··· Task inputs
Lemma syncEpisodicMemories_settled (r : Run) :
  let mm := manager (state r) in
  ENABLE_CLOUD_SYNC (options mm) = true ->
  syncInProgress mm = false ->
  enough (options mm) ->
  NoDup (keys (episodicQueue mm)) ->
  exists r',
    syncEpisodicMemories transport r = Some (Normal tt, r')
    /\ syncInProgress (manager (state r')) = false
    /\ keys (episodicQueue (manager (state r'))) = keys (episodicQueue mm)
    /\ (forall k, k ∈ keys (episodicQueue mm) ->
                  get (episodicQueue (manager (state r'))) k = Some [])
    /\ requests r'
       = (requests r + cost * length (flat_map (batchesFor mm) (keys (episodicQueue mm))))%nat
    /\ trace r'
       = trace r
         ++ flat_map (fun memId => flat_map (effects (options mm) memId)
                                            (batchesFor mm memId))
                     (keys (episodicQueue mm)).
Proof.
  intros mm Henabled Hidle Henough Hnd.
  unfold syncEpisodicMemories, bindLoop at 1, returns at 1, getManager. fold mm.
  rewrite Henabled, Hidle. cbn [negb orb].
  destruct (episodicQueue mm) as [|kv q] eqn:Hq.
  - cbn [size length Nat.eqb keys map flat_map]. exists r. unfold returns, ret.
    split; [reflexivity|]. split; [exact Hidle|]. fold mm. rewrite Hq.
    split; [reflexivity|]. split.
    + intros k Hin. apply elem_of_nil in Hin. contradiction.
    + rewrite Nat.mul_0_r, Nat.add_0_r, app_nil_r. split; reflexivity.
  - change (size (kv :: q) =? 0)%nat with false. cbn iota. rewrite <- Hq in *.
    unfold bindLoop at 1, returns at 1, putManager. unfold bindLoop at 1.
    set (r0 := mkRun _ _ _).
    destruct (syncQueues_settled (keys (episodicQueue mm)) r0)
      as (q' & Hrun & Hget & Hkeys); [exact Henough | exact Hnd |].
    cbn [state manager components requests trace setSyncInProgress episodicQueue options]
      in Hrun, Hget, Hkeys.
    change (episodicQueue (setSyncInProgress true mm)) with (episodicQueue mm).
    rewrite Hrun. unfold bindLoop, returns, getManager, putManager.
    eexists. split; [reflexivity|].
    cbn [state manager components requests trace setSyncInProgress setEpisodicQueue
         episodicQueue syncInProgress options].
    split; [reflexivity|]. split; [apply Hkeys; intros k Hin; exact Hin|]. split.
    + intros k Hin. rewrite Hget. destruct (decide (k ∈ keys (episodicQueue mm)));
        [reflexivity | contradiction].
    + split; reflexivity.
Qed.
······
Instructions for the task: Reproduce every line above that contains the string "bindLoop".

Answer to this exercise:
  unfold syncEpisodicMemories, bindLoop at 1, returns at 1, getManager. fold mm.
    unfold bindLoop at 1, returns at 1, putManager. unfold bindLoop at 1.
    rewrite Hrun. unfold bindLoop, returns, getManager, putManager.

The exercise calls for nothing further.